Chloroform: Old Anesthetic or Common Poison

Chloroform is part of the family of solvents and is called trichlo methane CHCl3. The toxicity of chloroform is mainly 1. Neurological (central nervous system depression), 2. Cardiac (cardiac arrhythmias) a 3. Hepatic and 4. Renal.

In order to understand its mode of action, it is important to emphasize that chloroform is mainly metabolized in the liver with enzymes such as Cytochrome P450 into an extremely potent final toxic product, Phosgene.

When chloroform concentrations are low, hepatic cytochrome P2E1 will be activated and when the concentrations are high, hepatic Cytochrome P2B1 / 2 will be activated. At high concentration chloroform will act as a sub-anesthetic somewhat similar to alcohol.

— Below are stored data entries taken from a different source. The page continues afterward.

(* ===== verification/KVOpen.v ===== *)
(** Opening a key-value store on a root page: what is purged, what is kept and
    what is reset. *)

From Stdlib Require Import Strings.Byte.
From stdpp Require Import sorting.
From S2P Require Import Common.
From S2P Require Import Prelude.
From S2P Require Import VFS.
From S2P Require Import LRU.
From S2P Require Import Page.
From S2P Require Import Slotted.
From S2P Require Import Telemetry.
From S2P Require Import BufferPool.
From S2P Require Import PoolInv.
From S2P Require Import PoolOps.
From S2P Require Import PoolPins.
From S2P Require Import PoolLatch.
From S2P Require Import WAL.
From S2P Require Import DBPage.
From S2P Require Import DB.
From S2P Require Import BTreePage.
From S2P Require Import BTreeNode.
From S2P Require Import BTree.
From S2P Require Import BTreeSpec.
From S2P Require Import BTreeLocked.
From S2P Require Import BTreeWalk.
From S2P Require Import BTreeJoin.
From S2P Require Import KVRecover.
From S2P Require Import KVStore.
From S2P Require Import KVSpec.
From S2P Require Import KVPut.
From S2P Require Import KVProps.
From S2P Require Import KVIter.

(** ** The purge *)

Definition ephemeral_prefixes : list bytes :=
  [str "state:grant:"; str "state:log:"; str "transaction_ledger:"; str "state:pop:"].

Definition ephemeral (k : bytes) : bool := existsb (has_prefix k) ephemeral_prefixes.

Definition ephemeral_keys (cs : list (bytes * bytes)) : list bytes :=
  concat ((fun p => (matching p cs).*1) <$> ephemeral_prefixes).

Lemma elem_of_ephemeral_keys k cs : k ∈ ephemeral_keys cs <-> k ∈ cs.*1 /\ ephemeral k = true.
Proof.
  unfold ephemeral_keys, ephemeral. rewrite list_elem_of_In, in_concat, existsb_exists. split.
  - intros (ks & (p & -> & Hp)%list_elem_of_In%list_elem_of_fmap & Hk%list_elem_of_In).
    apply list_elem_of_fmap in Hk as (c & -> & [Hpre Hc]%list_elem_of_filter).
    split; [by apply list_elem_of_fmap_2|]. exists p. split; [by apply list_elem_of_In|done].
  - intros [(c & -> & Hc)%list_elem_of_fmap (p & Hp & Hpre)]. exists (matching p cs).*1. split.
    + apply list_elem_of_In, list_elem_of_fmap. exists p. split; [done|by apply list_elem_of_In].
    + apply list_elem_of_In, list_elem_of_fmap_2, list_elem_of_filter. done.
Qed.

(** No two of the prefixes begin the same key, so no key is collected twice. *)
Lemma matching_disjoint p q k cs :
  (forall t t', p ++ t <> q ++ t') -> k ∈ (matching p cs).*1 -> k ∉ (matching q cs).*1.
Proof.
  intros Hpq (c & -> & [(t & Ht)%has_prefix_spec _]%list_elem_of_filter)%list_elem_of_fmap
    (c' & E & [(t' & Ht')%has_prefix_spec _]%list_elem_of_filter)%list_elem_of_fmap.
  apply (Hpq t t'). congruence.
Qed.

Lemma ephemeral_keys_NoDup cs : NoDup cs.*1 -> NoDup (ephemeral_keys cs).
Proof.
  intros Hnd. assert (forall p, NoDup (matching p cs).*1) as Hm.
  { intros p. eapply sublist_NoDup; [exact Hnd|]. apply fmap_sublist, sublist_filter. }
  unfold ephemeral_keys, ephemeral_prefixes. cbn [fmap list_fmap concat]. rewrite app_nil_r.
  repeat (apply NoDup_app; split; [apply Hm|split; [|]]); try apply Hm; intros k Hk;
    rewrite ?not_elem_of_app; split_and?; (eapply matching_disjoint; [|exact Hk]); intros t t'; discriminate.
Qed.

Acute clinical signs (high doses) are quite obvious such as drowsiness, dizziness, loss of orientation, lack of motor coordination or coma vomiting in severe cases and death of intoxicated persons.

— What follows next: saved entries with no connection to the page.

Lemma primary_flush s hp lp hr lr :
  twin s hp lp hr lr ->
  exists s', Replica.on_primary KVStore.Flush s = (Ok tt, s') /\ twin s' hp lp hr lr /\ elsewhere s s'.
Proof.
  intros Ht. pose proof (tr_first _ _ _ _ _ _ _ Ht) as Hrep. destruct (Flush_run hp lp _ Hrep) as (r & x & E & _ & Hrep' & Hfr & _).
  destruct (Flush_reliable _ (kr_inv _ _ _ Hrep) Hsync) as (x' & E'). rewrite E in E'. injection E' as -> _.
  exact (on_primary_frame _ s _ x hp lp hr lr lp Ht E Hrep' (Hfr lp)).
Qed.

Lemma replica_flush s hp lp hr lr :
  twin s hp lp hr lr ->
  exists s', Replica.on_replica KVStore.Flush s = (Ok tt, s') /\ twin s' hp lp hr lr /\ elsewhere s s'.
Proof.
  intros Ht. pose proof (tr_second _ _ _ _ _ _ _ Ht) as Hrep. destruct (Flush_run hr lr _ Hrep) as (r & x & E & _ & Hrep' & Hfr & _).
  destruct (Flush_reliable _ (kr_inv _ _ _ Hrep) Hsync) as (x' & E'). rewrite E in E'. injection E' as -> _.
  exact (on_replica_frame _ s _ x hp lp hr lr lr Ht E Hrep' (Hfr lr)).
Qed.

(** ** The mirror file *)

(** The keys of the mirror, if there is one. *)
Definition mirror s : option (gmap bytes bytes) :=
  match (Replica.mirrorLoad s).1 with Ok m => m | _ => None end.

Lemma mirrorLoad_run s : Replica.mirrorLoad s = (Ok (mirror s), s).
Proof. done. Qed.

Lemma mirror_elsewhere s s' : elsewhere s s' -> mirror s' = mirror s.
Proof. intros [_ _ Hp Hf]. unfold mirror, Replica.mirrorLoad. cbn. by rewrite Hp, Hf. Qed.

Lemma twin_mirror s s' hp lp hr lr :
  Replica.rdb s' = Replica.rdb s -> Replica.primary s' = Replica.primary s -> Replica.replica s' = Replica.replica s ->
  twin s hp lp hr lr -> twin s' hp lp hr lr.
Proof. unfold twin. by intros -> -> ->. Qed.

(** Only the files differ. *)
Record same_trees s s' : Prop := {
  st_db : Replica.rdb s' = Replica.rdb s;
  st_primary : Replica.primary s' = Replica.primary s;
  st_replica : Replica.replica s' = Replica.replica s;
  st_path : Replica.mirrorPath s' = Replica.mirrorPath s
}.

Lemma same_trees_twin s s' hp lp hr lr : same_trees s s' -> twin s hp lp hr lr -> twin s' hp lp hr lr.
Proof. intros [H1 H2 H3 _]. by apply twin_mirror. Qed.

(** Whatever the files do, the calls on the mirror return and touch no tree. *)
Lemma mirrorSave_trees now m s : exists s', Replica.mirrorSave now m s = (Ok tt, s') /\ same_trees s s'.
Proof.
  unfold Replica.mirrorSave. case_bool_decide; [by exists s|]. destruct (Marshal _) as [raw|]; [|by exists s].
  eexists. split; [reflexivity|]. by split.
Qed.

Lemma mirrorPut_trees now k v s : exists s', Replica.mirrorPut now k v s = (Ok tt, s') /\ same_trees s s'.
Proof.
  unfold Replica.mirrorPut. destruct (_ || _); [by exists s|]. rewrite (bind_ok _ _ _ _ _ (mirrorLoad_run s)). apply mirrorSave_trees.
Qed.

Lemma mirrorDelete_trees now k s : exists s', Replica.mirrorDelete now k s = (Ok tt, s') /\ same_trees s s'.
Proof.
  unfold Replica.mirrorDelete. case_bool_decide; [by exists s|]. rewrite (bind_ok _ _ _ _ _ (mirrorLoad_run s)).
  destruct (mirror s); [apply mirrorSave_trees|by exists s].
Qed.

Lemma mirror_no_path s : Replica.mirrorPath s = [] -> mirror s = None.
Proof. intros Hp. unfold mirror, Replica.mirrorLoad. cbn. by rewrite bool_decide_eq_true_2. Qed.

(** ** Reads *)

(** The copies of a key, in the order they are tried. *)
Definition mirror_copy s (k : bytes) : option bytes := nonempty (mirror s ≫= (.!! k)).

Definition first_copy s (lp lr : leaves) (k : bytes) : option bytes :=
  match nonempty (tree_map lp !! k) with
  | Some v => Some v
  | None => match nonempty (tree_map lr !! k) with
            | Some v => Some v
            | None => mirror_copy s k
            end
  end.

Lemma mirrorGet_run s k : Replica.mirrorGet k s = (Ok (mirror_copy s k), s).
Proof.
  unfold Replica.mirrorGet, mirror_copy. rewrite (bind_ok _ _ _ _ _ (mirrorLoad_run s)). unfold mret, io_ret.
  destruct (mirror s) as [m|]; cbn; [|done]. by destruct (m !! k) as [[|]|].
Qed.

Chloroform also causes the release of catecholamines, which can induce cardiac arrhythmias (fatal depending on the individual). If chloroform is administered in a subacute or chronic dose, it can also cause liver and kidney diseases: inflammation, necrosis, regenerative proliferation.

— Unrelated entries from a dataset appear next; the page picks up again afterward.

(* ===== verification/Interfaces.v ===== *)
(** The interfaces of interfaces.go as records of operations, and the values the
    constructors of the program return for them: the three key-value stores, the
    lock manager and the metrics.  A [TxnHandle] of a store is a number; the clock
    readings an implementation takes during a call are arguments of the call. *)

From Stdlib Require Import Strings.Byte Strings.String.
From S2P Require Import Common.
From S2P Require Import Prelude.
From S2P Require Import VFS.
From S2P Require Import LRU.
From S2P Require Import Page.
From S2P Require Import Telemetry.
From S2P Require Import BufferPool.
From S2P Require Import WAL.
From S2P Require Import DBPage.
From S2P Require Import DB.
From S2P Require Import LockManager.
From S2P Require Import BTreePage.
From S2P Require Import BTree.
From S2P Require Import KVStore.
From S2P Require Import KVReplica.
From S2P Require Import HotSwap.

(** ** The interfaces *)

Module Iface.

Record TxnHandle (T : Type) := mkTxnHandle {
  txn_ID : T -> Z;
  txn_Commit : T -> option error;
  txn_Abort : T -> option error
}.
Arguments mkTxnHandle {_}.
Arguments txn_ID {_}.
Arguments txn_Commit {_}.
Arguments txn_Abort {_}.

(** The clock readings of one call. *)
Record readings := mkReadings { first_now : Z; second_now : Z; write_clock : clock }.

Record KVIterator (I S : Type) := mkKVIterator {
  it_Next : readings -> I -> S -> result (bytes * bytes) * I * S;
  it_Close : I -> io S unit
}.
Arguments mkKVIterator {_ _}.
Arguments it_Next {_ _}.
Arguments it_Close {_ _}.

(** [Begin] reads the clock in nanoseconds; [ttl] is a duration. *)
Record KVStore (S T I : Type) := mkKVStore {
  kv_Txn : TxnHandle T;
  kv_It : KVIterator I S;
  kv_Begin : Z -> S -> T;
  kv_Get : T -> bytes -> readings -> io S bytes;
  kv_Put : T -> bytes -> bytes -> Z -> readings -> io S unit;
  kv_Delete : T -> bytes -> readings -> io S unit;
  kv_NewIterator : T -> bytes -> io S I;
  kv_Flush : io S unit
}.
Arguments mkKVStore {_ _ _}.
Arguments kv_Txn {_ _ _}.
Arguments kv_It {_ _ _}.
Arguments kv_Begin {_ _ _}.
Arguments kv_Get {_ _ _}.
Arguments kv_Put {_ _ _}.
Arguments kv_Delete {_ _ _}.
Arguments kv_NewIterator {_ _ _}.
Arguments kv_Flush {_ _ _}.

(** [Acquire] tells whether the call returned; otherwise it waits. *)
Record LockManager (L : Type) := mkLockManager {
  lm_Acquire : Z -> string -> LockMode -> L -> bool * L;
  lm_Release : Z -> string -> L -> L;
  lm_ReleaseAll : Z -> L -> L
}.
Arguments mkLockManager {_}.
Arguments lm_Acquire {_}.
Arguments lm_Release {_}.
Arguments lm_ReleaseAll {_}.

Record EngineMetrics (M : Type) := mkEngineMetrics {
  em_IncrBufferPoolHit : M -> M;
  em_IncrBufferPoolMiss : M -> M;
  em_RecordWalFlushLatency : Z -> M -> M;
  em_RecordPageCompactionTime : Z -> M -> M;
  em_SetActiveTransactions : Z -> M -> M
}.
Arguments mkEngineMetrics {_}.
Arguments em_IncrBufferPoolHit {_}.
Arguments em_IncrBufferPoolMiss {_}.
Arguments em_RecordWalFlushLatency {_}.
Arguments em_RecordPageCompactionTime {_}.
Arguments em_SetActiveTransactions {_}.

(** ** Lock manager and metrics *)

Definition TwoPLLockManager `{MapRange} : LockManager LockState :=
  mkLockManager Acquire Release ReleaseAll.

Definition atomic_metrics : EngineMetrics AtomicMetrics :=
  mkEngineMetrics IncrBufferPoolHit IncrBufferPoolMiss RecordWalFlushLatency RecordPageCompactionTime SetActiveTransactions.

(** ** The handle of the stores *)

(** It names a moment and nothing else: committing and aborting do nothing. *)
Record btreeTxn := mkBtreeTxn { id : Z }.

Definition btree_txn : TxnHandle btreeTxn := mkTxnHandle id (fun _ => None) (fun _ => None).

Definition Begin (unixNano : Z) : btreeTxn := mkBtreeTxn (u64 unixNano).

(** ** The stores *)

Section Stores.
Context {D P : Type} `{BlockDevice D} `{EvictionPolicy P} `{MapRange}.
Context (fuel : nat).

Definition iterator_Close (it : btreeIterator) : io (BTreeKVStore D P) unit := fun s =>
  match cursor it with
  | None => (Ok tt, s)
  | Some c =>
      let '(r, _, pool) := BTree.Close (bp (kdb s)) c in
      (r, mkKV (set_bp pool (kdb s)) (kroot s))
  end.

Definition btree_iterator : KVIterator btreeIterator (BTreeKVStore D P) :=
  mkKVIterator (fun _ => HotSwap.hot_next fuel) iterator_Close.

Definition btree_store : KVStore (BTreeKVStore D P) btreeTxn btreeIterator :=
  mkKVStore btree_txn btree_iterator (fun now _ => Begin now)
    (fun _ key _ => KVStore.Get fuel key)
    (fun _ key value _ _ => KVStore.Put fuel key value)
    (fun _ key _ => KVStore.Delete fuel key)
    (fun _ prefix => KVStore.NewIterator fuel prefix)
    KVStore.Flush.

(** The iterator keeps the prefix it was made with. *)
Definition hotswap_iterator (cfg : HotSwap.HotSwapConfig) :
    KVIterator (bytes * HotSwap.hotSwapIterator) (BTreeKVStore D P) :=
  mkKVIterator
    (fun rd it s => let '(r, it', s) := HotSwap.Next fuel cfg it.1 (first_now rd) it.2 s in (r, (it.1, it'), s))
    (fun it => HotSwap.Close it.2).

Definition hotswap_store (cfg : HotSwap.HotSwapConfig) :
    KVStore (BTreeKVStore D P) btreeTxn (bytes * HotSwap.hotSwapIterator) :=
  mkKVStore btree_txn (hotswap_iterator cfg) (fun now _ => Begin now)
    (fun _ key rd => HotSwap.Get fuel cfg key (first_now rd) (second_now rd))
    (fun _ key value _ _ => HotSwap.Put fuel key value)
    (fun _ key rd => HotSwap.Delete fuel cfg key (write_clock rd))
    (fun _ prefix => it ← HotSwap.NewIterator fuel prefix; mret (prefix, it))
    HotSwap.Flush.

Section Replicated.
Context {F : Type} `{FileSystem F} `{MirrorCodec}.

(** [Next] and [Close] of the iterator of the primary tree. *)
Definition primary_next (it : btreeIterator) (s : Replica.ReplicatingKVStore D P F) :
    result (bytes * bytes) * btreeIterator * Replica.ReplicatingKVStore D P F :=
  let '(r, it, k) := HotSwap.hot_next fuel it (mkKV (Replica.rdb s) (Replica.primary s)) in
  (r, it, Replica.mkRepl (kdb k) (kroot k) (Replica.replica s) (Replica.mirrorPath s) (Replica.files s)).

Definition replicated_store : KVStore (Replica.ReplicatingKVStore D P F) btreeTxn btreeIterator :=
  mkKVStore btree_txn (mkKVIterator (fun _ => primary_next) (fun it => Replica.on_primary (iterator_Close it)))
    (fun now _ => Begin now)
    (fun _ key _ => Replica.Get fuel key)
    (fun _ key value _ rd => Replica.Put fuel (first_now rd) key value)
    (fun _ key rd => Replica.Delete fuel (first_now rd) key)
    (fun _ prefix => Replica.NewIterator fuel prefix)
    (Replica.Flush).
End Replicated.
End Stores.

(** ** Clients of a store *)

Section Clients.
Context {S T I : Type} (K : KVStore S T I).

(** A lookup in a transaction of its own. *)
Definition hotGetNoFallback (now : Z) (key : bytes) (rd : readings) : io S bytes := fun s =>
  let txn := kv_Begin K now s in
  let '(raw, s) := kv_Get K txn key rd s in
  let _ := txn_Commit (kv_Txn K) txn in
  (raw, s).

(** Read an iterator until its first error. *)
Fixpoint read_all (rounds : nat) (rd : readings) (it : I) (acc : list (bytes * bytes)) (s : S) :
    result (list (bytes * bytes)) * I * S :=
  match rounds with
  | O => (Hang, it, s)
  | Datatypes.S rounds =>
      let '(r, it, s) := it_Next (kv_It K) rd it s in
      match r with
      | Ok kv => read_all rounds rd it (acc ++ [kv]) s
      | Err _ => (Ok acc, it, s)
      | Panic => (Panic, it, s)
      | Hang => (Hang, it, s)
      end
  end.

Definition list_prefix (rounds : nat) (txn : T) (prefix : bytes) (rd : readings) : io S (list (bytes * bytes)) := fun s =>
  match kv_NewIterator K txn prefix s with
  | (Ok it, s) =>
      let '(r, it, s) := read_all rounds rd it [] s in
      let '(rc, s) := it_Close (kv_It K) it s in
      (match rc with Ok _ => r | Err e => Err e | Panic => Panic | Hang => Hang end, s)
  | (Err e, s) => (Err e, s)
  | (Panic, s) => (Panic, s)
  | (Hang, s) => (Hang, s)
  end.

Inductive kv_call :=
| CallGet (key : bytes)
| CallPut (key value : bytes) (ttl : Z)
| CallDelete (key : bytes)
| CallList (prefix : bytes)
| CallFlush.

(** A call is made in a transaction that is begun before and committed after it. *)
Definition call (rounds : nat) (c : kv_call) (now : Z) (rd : readings) : io S (list (bytes * bytes)) := fun s =>
  let txn := kv_Begin K now s in
  let '(r, s) :=
    match c with
    | CallGet key => (v ← kv_Get K txn key rd; mret [(key, v)]) s
    | CallPut key value ttl => (_ ← kv_Put K txn key value ttl rd; mret []) s
    | CallDelete key => (_ ← kv_Delete K txn key rd; mret []) s
    | CallList prefix => list_prefix rounds txn prefix rd s
    | CallFlush => (_ ← kv_Flush K; mret []) s
    end in
  let _ := txn_Commit (kv_Txn K) txn in
  (r, s).

(** [now] and [rd] give the clock of each call. *)
Fixpoint calls (rounds : nat) (cs : list kv_call) (now : nat -> Z) (rd : nat -> readings) (s : S) :
    list (result (list (bytes * bytes))) * S :=
  match cs with
  | [] => ([], s)
  | c :: cs =>
      let '(r, s) := call rounds c (now 0%nat) (rd 0%nat) s in
      let '(rs, s) := calls rounds cs (fun i => now (Datatypes.S i)) (fun i => rd (Datatypes.S i)) s in
      (r :: rs, s)
  end.
End Clients.
End Iface.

The International Agency for Research on Cancer (IARC) has classified chloroform as a Category 2B carcinogen ie potentially carcinogenic to human health. It has been shown to be a carcinogen in animal studies, but there is insufficient evidence to date to extrapolate these results to humans because the sensitivity to chloroform in laboratory animals is much higher compared to 'man.